(* ===== verification/Authorization.v ===== *)
(** * Authorization: AuthorizationHandler.java and HashUtil.java

    A connection is authorized when its host logged in before, or when it logs in itself:
    it sends a set command whose key is the user name and whose data is the password.  A
    connection from the machine itself comes from a proxy and names its host in a PROXY
    line first.

    Strings are their UTF-8; a byte that is read becomes the character [(char) buffer.get()]
    gives, whose value is that of the signed byte.  What a channel gives to the reads of one
    call is a list of [Arrival]s, the clock's passing the time limit among them; behind the
    last nothing comes until the limit.  What it takes is a list of the [Attempt]s of
    [Writes]; a loop of writes that is not done when they are used up has no result. *)

From stdpp Require Import gmap.
From S2P Require Import Prelude.
From S2P Require Import Java.
From S2P Require Import Conf.
From S2P Require Import Memory.
From S2P Require Import CarrotCache.
From S2P Require Import Json.
From S2P Require Import Sha256.
From S2P Require Import Writes.
#[local] Open Scope Z_scope.

(** ** Strings *)

Definition startsWith (s prefix : bytes) : bool := bool_decide (take (length prefix) s = prefix).

(** [s.split(" ")]: the pieces between spaces, less the empty ones at the end, unless the
    only piece is [s] itself. *)
Fixpoint pieces (s : bytes) : list bytes :=
  match s with
  | [] => [[]]
  | c :: s =>
      if c =c? SP then [] :: pieces s
      else match pieces s with w :: ws => (c :: w) :: ws | [] => [[c]] end
  end.
Fixpoint drop_empty_end (ws : list bytes) : list bytes :=
  match ws with
  | [] => []
  | w :: ws => match w, drop_empty_end ws with [], [] => [] | _, ws' => w :: ws' end
  end.
Definition split (s : bytes) : list bytes := match pieces s with [w] => [w] | ws => drop_empty_end ws end.

Definition byte_char (b : ascii) : bytes := if byte_val b <? 128 then [b] else utf8 (65280 + byte_val b).

(** ** The channel *)

Inductive Arrival : Type :=
  | Byte (b : ascii)
  | NothingYet
  | EndOfStream
  | ReadFails (msg : bytes)
  | TimeIsUp.

Record InetSocketAddress := { isLoopbackAddress : bool; getHostString : bytes }.

Record SocketChannel := {
  remote : InetSocketAddress;
  arrivals : list Arrival;
  attempts : list Attempt;
  written : bytes;
  closed : bool
}.

Definition set_arrivals (es : list Arrival) (ch : SocketChannel) : SocketChannel :=
  {| remote := remote ch; arrivals := es; attempts := attempts ch; written := written ch; closed := closed ch |}.
Definition wrote (l : bytes) (es : list Attempt) (ch : SocketChannel) : SocketChannel :=
  {| remote := remote ch; arrivals := arrivals ch; attempts := es; written := written ch ++ l; closed := closed ch |}.
Definition close_channel (ch : SocketChannel) : SocketChannel :=
  {| remote := remote ch; arrivals := arrivals ch; attempts := attempts ch; written := written ch; closed := true |}.

(** ** The handler *)

(** The two maps of the handler; [nat]s stand for the channels' identities. *)
Record AuthorizationHandler := {
  pendingConns : gmap nat nat;
  authHosts : gmap bytes bytes
}.
Definition new_AuthorizationHandler : AuthorizationHandler := {| pendingConns := ∅; authHosts := ∅ |}.

Definition addPendingConnection (c : nat) (h : AuthorizationHandler) : AuthorizationHandler :=
  {| pendingConns := <[c := c]> (pendingConns h); authHosts := authHosts h |}.
Definition remove_pending (c : nat) (h : AuthorizationHandler) : AuthorizationHandler :=
  {| pendingConns := delete c (pendingConns h); authHosts := authHosts h |}.
Definition put_host (ip : bytes) (h : AuthorizationHandler) : AuthorizationHandler :=
  {| pendingConns := pendingConns h; authHosts := <[ip := ip]> (authHosts h) |}.

(** Code that acts on the handler and one channel. *)
Definition Auth (A : Type) : Type := AuthorizationHandler * SocketChannel -> result A * (AuthorizationHandler * SocketChannel).
Definition auth_ret {A} (a : A) : Auth A := fun s => (Ok a, s).
Definition auth_bind {A B} (m : Auth A) (f : A -> Auth B) : Auth B := fun s =>
  match m s with
  | (Ok a, s') => f a s'
  | (Throw e, s') => (Throw e, s')
  | (SystemExit, s') => (SystemExit, s')
  | (OutOfFuel, s') => (OutOfFuel, s')
  end.
Notation "'letA' x := m 'in' k" := (auth_bind m (fun x => k))
  (at level 10, x name, m at level 200, k at level 200) : mc_scope.
Definition on_handler {A} (f : AuthorizationHandler -> A * AuthorizationHandler) : Auth A := fun s =>
  let '(a, h) := f s.1 in (Ok a, (h, s.2)).

Definition ClosedChannelException : exn := IOException (str "ClosedChannelException").
Definition TIMEOUT : exn := IOException (str "Timeout while reading line").

Definition getRemoteAddress : Auth InetSocketAddress := fun s =>
  (if closed s.2 then Throw ClosedChannelException else Ok (remote s.2), s).

(** The loop of [readLine]. *)
Fixpoint read_line (gotCR : bool) (line : bytes) (es : list Arrival) : result (option bytes) * list Arrival :=
  match es with
  | Byte b :: es =>
      if b =c? CR then read_line true line es
      else if gotCR && (b =c? LF) then (Ok (Some line), es)
      else read_line gotCR (line ++ byte_char b) es
  | NothingYet :: es => read_line gotCR line es
  | EndOfStream :: _ => (Ok None, es)
  | ReadFails msg :: es => (Throw (IOException msg), es)
  | TimeIsUp :: es => (Throw TIMEOUT, es)
  | [] => (Throw TIMEOUT, [])
  end.
Definition readLine : Auth (option bytes) := fun s =>
  let '(r, es) := read_line false [] (arrivals s.2) in (r, (s.1, set_arrivals es s.2)).

(** The loop of [writeString]: its outcome, what was sent, and the attempts left. *)
Fixpoint write_rest (l : bytes) (es : list Attempt) : result unit * bytes * list Attempt :=
  match l, es with
  | [], _ => (Ok tt, [], es)
  | _, [] => (OutOfFuel, [], [])
  | _, Takes n :: es => let '(r, s, es') := write_rest (drop n l) es in (r, take n l ++ s, es')
  | _, WriteFails msg :: es => (Throw (IOException msg), [], es)
  end.
Definition writeString (data : bytes) : Auth unit := fun s =>
  if closed s.2 then (Throw ClosedChannelException, s)
  else let '(r, l, es) := write_rest data (attempts s.2) in (r, (s.1, wrote l es s.2)).

(** [try { ... } catch (IOException e) { ... }] *)
Definition catch_io {A} (m : Auth A) (k : Auth A) : Auth A := fun s =>
  match m s with (Throw (IOException _), s') => k s' | x => x end.

Definition sendErrorAndClose (errorMsg : bytes) : Auth unit :=
  catch_io (letA _ := writeString errorMsg in fun s => (Ok tt, (s.1, close_channel s.2))) (auth_ret tt).

Definition AUTH_REQUIRED : bytes := str "CLIENT_ERROR Authorization required" ++ CRLF.
Definition AUTH_FAILED : bytes := str "CLIENT_ERROR Authorization failed" ++ CRLF.
Definition NOT_CONFIGURED : bytes := str "SERVER_ERROR Authorization not configured" ++ CRLF.
Definition STORED_REPLY : bytes := str "STORED" ++ CRLF.

(** A sixth token may ask for silence. *)
Definition no_reply (cmdTokens : list bytes) : bool :=
  (zlen cmdTokens =? 6) && bool_decide (nth 5 cmdTokens [] = str "noreply").

(** The replies that end a connection. *)
Definition refuse (errorMsg : bytes) : Auth bool := letA _ := sendErrorAndClose errorMsg in auth_ret true.

Section Handler.
Context `{CarrotUtils}.

(** HashUtil.java. *)
Definition hashString (input : bytes) : bytes := toHex (digest input).

Section Configured.
(** What the getters of the configuration return. *)
Variables loginName hashedPassword : option bytes.

(** The name and the password have been read. *)
Definition verify (remoteIp username password : bytes) (noreply : bool) : Auth bool :=
  let hash := hashString password in
  match loginName, hashedPassword with
  | Some loginName, Some hashedPassword =>
      if bool_decide (username = loginName) && bool_decide (hash = hashedPassword) then
        letA _ := on_handler (fun h => (tt, put_host remoteIp h)) in
        letA _ := (if noreply then auth_ret tt else writeString STORED_REPLY) in
        auth_ret true
      else refuse AUTH_FAILED
  | _, _ => refuse NOT_CONFIGURED
  end.

(** From the look-up of the host on. *)
Definition authorize_host (remoteIp : bytes) : Auth bool :=
  letA known := on_handler (fun h => (bool_decide (is_Some (authHosts h !! remoteIp)), h)) in
  if known : bool then auth_ret false else
  letA commandLine := readLine in
  match commandLine with
  | None => refuse AUTH_REQUIRED
  | Some commandLine =>
      if startsWith commandLine (str "set ") then
        let cmdTokens := split commandLine in
        if zlen cmdTokens <? 5 then refuse AUTH_REQUIRED else
        let username := nth 1 cmdTokens [] in
        let noreply := no_reply cmdTokens in
        letA password := readLine in
        match password with
        | None => refuse AUTH_REQUIRED
        | Some password => verify remoteIp username password noreply
        end
      else refuse AUTH_REQUIRED
  end.

(** The [try] block. *)
Definition try_authorize : Auth bool :=
  letA remoteAddr := getRemoteAddress in
  if isLoopbackAddress remoteAddr then
    letA proxyLine := readLine in
    match proxyLine with
    | None => refuse AUTH_REQUIRED
    | Some proxyLine =>
        if startsWith proxyLine (str "PROXY ") then
          let proxyTokens := split proxyLine in
          if zlen proxyTokens <? 6 then refuse AUTH_REQUIRED else authorize_host (nth 2 proxyTokens [])
        else refuse AUTH_REQUIRED
    end
  else authorize_host (getHostString remoteAddr).

Definition authorize_pending (c : nat) : Auth bool := fun s =>
  if bool_decide (is_Some (pendingConns s.1 !! c)) then
    match catch_io try_authorize (refuse AUTH_REQUIRED) s with
    | (OutOfFuel, s') => (OutOfFuel, s')
    | (r, s') => (r, (remove_pending c s'.1, s'.2))
    end
  else (Ok false, s).
End Configured.

(** With the configuration of [MemcarrotConf.getConf()]: its getters never return null. *)
Definition authorizeConnection (getenv : bytes -> option bytes) (props : Properties) (c : nat) : Auth bool :=
  authorize_pending (Some (getUserLoginName getenv props)) (Some (getUserPasswordSHA256 getenv props)) c.

End Handler.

▶ [EXERCISE DESCRIPTION]: Find the word "option" in the material, then list each line that holds it.

▶ [RESULT OF THE TASK]:
Fixpoint read_line (gotCR : bool) (line : bytes) (es : list Arrival) : result (option bytes) * list Arrival :=
Definition readLine : Auth (option bytes) := fun s =>
Variables loginName hashedPassword : option bytes.
Definition authorizeConnection (getenv : bytes -> option bytes) (props : Properties) (c : nat) : Auth bool :=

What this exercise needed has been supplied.